Task to complete:
Which lines below contain the word "AlarmSt"? Copy each of them.

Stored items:
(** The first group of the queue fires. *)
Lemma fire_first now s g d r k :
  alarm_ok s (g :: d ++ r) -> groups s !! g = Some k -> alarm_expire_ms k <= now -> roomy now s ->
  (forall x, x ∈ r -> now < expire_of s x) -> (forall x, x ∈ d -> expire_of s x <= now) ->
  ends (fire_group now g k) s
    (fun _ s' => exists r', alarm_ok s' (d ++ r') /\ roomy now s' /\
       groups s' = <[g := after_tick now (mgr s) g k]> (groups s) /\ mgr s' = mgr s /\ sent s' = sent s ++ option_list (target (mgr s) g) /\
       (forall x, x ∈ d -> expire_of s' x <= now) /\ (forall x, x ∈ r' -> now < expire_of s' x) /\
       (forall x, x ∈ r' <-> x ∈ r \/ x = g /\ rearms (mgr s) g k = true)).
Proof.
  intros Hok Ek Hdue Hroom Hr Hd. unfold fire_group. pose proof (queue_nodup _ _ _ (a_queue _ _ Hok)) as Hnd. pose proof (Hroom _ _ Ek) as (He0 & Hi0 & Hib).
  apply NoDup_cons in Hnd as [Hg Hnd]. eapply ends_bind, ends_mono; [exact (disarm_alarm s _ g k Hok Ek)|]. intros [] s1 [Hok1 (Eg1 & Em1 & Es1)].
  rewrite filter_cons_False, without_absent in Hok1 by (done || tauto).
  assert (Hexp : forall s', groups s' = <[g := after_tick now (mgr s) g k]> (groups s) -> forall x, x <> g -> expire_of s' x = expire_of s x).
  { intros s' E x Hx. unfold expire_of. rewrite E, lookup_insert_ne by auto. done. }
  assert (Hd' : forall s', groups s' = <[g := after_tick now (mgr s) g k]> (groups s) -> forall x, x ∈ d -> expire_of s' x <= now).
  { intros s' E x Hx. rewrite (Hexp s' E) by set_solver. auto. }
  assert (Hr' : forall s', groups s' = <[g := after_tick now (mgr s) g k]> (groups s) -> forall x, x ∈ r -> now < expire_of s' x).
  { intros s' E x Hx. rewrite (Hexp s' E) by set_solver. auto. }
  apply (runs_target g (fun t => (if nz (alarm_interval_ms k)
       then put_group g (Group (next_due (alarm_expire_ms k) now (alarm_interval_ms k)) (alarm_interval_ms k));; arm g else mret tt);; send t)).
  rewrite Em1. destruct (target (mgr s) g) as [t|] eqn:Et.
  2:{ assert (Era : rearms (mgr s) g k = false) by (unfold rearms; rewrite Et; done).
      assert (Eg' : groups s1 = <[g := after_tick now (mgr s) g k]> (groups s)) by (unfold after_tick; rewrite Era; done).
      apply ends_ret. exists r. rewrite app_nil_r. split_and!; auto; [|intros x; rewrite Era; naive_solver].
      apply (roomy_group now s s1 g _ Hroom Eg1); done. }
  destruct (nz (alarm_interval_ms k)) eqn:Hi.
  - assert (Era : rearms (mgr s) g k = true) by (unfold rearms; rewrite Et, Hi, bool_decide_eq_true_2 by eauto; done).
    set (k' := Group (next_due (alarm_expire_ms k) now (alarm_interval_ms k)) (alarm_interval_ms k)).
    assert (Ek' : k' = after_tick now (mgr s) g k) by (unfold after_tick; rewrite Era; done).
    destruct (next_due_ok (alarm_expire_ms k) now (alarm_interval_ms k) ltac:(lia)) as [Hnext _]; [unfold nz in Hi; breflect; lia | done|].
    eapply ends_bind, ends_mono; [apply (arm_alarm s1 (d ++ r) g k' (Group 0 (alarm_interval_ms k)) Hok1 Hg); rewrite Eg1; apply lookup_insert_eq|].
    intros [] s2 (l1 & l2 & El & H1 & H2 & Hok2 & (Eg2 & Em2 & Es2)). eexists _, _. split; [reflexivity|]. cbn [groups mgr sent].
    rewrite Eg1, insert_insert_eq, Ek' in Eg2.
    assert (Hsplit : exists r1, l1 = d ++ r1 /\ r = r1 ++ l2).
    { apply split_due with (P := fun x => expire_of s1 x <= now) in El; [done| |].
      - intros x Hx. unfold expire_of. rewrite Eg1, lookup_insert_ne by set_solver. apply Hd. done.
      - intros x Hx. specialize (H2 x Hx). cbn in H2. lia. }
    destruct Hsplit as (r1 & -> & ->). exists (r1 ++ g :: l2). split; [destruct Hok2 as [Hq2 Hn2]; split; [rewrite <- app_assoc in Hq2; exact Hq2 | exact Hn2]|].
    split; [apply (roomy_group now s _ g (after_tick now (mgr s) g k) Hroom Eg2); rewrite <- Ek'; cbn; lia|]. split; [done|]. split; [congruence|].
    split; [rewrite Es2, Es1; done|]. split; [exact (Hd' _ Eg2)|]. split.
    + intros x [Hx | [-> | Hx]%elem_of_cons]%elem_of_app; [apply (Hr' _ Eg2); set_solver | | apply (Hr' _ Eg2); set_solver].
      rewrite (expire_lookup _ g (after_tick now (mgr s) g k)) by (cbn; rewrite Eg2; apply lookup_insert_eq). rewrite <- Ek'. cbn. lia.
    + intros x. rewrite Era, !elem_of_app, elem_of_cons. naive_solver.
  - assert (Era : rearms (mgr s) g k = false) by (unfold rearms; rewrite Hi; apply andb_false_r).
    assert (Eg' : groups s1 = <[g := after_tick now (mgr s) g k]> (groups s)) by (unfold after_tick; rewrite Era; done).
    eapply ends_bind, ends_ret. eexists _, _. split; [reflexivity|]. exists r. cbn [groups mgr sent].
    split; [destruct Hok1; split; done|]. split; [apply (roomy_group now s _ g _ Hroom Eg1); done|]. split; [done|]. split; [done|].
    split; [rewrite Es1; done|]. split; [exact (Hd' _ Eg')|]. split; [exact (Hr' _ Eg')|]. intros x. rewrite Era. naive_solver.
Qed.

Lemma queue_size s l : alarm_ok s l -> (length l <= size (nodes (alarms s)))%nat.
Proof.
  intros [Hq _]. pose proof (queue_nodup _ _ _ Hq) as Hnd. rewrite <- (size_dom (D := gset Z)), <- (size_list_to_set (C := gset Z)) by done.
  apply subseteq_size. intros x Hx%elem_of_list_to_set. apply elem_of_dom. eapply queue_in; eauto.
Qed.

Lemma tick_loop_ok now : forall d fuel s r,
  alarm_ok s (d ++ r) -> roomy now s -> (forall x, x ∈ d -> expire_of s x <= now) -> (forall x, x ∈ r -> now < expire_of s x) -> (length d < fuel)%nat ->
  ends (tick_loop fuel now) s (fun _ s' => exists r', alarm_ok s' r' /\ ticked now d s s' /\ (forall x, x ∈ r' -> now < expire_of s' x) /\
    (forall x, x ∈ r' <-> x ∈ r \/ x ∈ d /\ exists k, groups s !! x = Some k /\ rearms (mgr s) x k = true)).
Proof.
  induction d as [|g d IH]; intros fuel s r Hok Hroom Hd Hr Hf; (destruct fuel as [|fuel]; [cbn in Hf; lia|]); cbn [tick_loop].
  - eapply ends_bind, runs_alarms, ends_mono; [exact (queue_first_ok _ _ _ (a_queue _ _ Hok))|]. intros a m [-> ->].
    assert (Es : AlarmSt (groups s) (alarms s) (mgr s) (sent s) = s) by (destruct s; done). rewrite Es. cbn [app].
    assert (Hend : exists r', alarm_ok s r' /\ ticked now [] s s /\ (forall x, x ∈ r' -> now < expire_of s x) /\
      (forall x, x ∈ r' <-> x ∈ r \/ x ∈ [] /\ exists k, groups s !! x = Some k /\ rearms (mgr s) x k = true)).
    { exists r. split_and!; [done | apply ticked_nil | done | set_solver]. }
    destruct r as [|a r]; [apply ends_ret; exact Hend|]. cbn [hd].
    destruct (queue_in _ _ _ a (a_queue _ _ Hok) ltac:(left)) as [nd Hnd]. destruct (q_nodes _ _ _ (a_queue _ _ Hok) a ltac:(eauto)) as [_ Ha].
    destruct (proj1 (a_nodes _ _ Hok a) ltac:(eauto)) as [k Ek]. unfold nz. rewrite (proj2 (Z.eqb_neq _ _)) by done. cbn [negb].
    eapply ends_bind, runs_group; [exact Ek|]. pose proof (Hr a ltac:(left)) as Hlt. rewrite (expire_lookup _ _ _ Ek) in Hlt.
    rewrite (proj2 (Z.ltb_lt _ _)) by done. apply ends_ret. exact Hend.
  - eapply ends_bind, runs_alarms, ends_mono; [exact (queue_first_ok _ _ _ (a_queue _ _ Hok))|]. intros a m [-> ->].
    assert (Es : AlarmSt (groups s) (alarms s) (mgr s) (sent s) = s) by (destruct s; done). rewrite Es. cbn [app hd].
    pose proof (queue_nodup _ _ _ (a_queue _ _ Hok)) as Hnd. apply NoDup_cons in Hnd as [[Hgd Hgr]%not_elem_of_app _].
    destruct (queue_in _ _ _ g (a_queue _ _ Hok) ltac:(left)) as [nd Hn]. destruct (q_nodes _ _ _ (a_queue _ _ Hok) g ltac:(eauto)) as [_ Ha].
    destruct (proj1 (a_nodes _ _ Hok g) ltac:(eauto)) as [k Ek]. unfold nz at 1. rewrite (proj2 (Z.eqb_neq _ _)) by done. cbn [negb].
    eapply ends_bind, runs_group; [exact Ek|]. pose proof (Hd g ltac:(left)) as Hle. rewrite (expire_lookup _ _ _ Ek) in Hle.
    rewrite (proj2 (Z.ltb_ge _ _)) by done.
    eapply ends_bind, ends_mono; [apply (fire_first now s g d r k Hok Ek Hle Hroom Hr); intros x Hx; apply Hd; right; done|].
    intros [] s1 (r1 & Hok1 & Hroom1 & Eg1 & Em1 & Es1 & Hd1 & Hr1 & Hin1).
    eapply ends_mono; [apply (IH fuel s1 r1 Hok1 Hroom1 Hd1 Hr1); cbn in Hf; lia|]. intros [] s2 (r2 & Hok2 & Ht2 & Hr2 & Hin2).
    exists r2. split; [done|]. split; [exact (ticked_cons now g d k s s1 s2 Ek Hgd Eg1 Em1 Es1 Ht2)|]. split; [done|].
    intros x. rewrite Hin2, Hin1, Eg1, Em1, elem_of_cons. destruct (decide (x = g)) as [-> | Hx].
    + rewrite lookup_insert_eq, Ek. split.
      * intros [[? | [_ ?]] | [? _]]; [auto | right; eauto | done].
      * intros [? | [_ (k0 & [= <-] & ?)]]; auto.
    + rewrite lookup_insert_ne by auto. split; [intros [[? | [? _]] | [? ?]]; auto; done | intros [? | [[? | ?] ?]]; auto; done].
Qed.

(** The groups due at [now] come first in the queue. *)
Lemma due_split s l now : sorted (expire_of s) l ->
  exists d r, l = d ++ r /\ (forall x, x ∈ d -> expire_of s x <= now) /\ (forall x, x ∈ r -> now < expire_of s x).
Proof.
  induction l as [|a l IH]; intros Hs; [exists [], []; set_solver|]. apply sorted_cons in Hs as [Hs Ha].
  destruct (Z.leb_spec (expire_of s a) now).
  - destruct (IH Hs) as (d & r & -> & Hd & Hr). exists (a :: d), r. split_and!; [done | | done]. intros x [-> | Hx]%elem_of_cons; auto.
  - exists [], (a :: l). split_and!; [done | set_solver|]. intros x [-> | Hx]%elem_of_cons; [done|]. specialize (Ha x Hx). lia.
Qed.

Answer:
    assert (Es : AlarmSt (groups s) (alarms s) (mgr s) (sent s) = s) by (destruct s; done). rewrite Es. cbn [app].
    assert (Es : AlarmSt (groups s) (alarms s) (mgr s) (sent s) = s) by (destruct s; done). rewrite Es. cbn [app hd].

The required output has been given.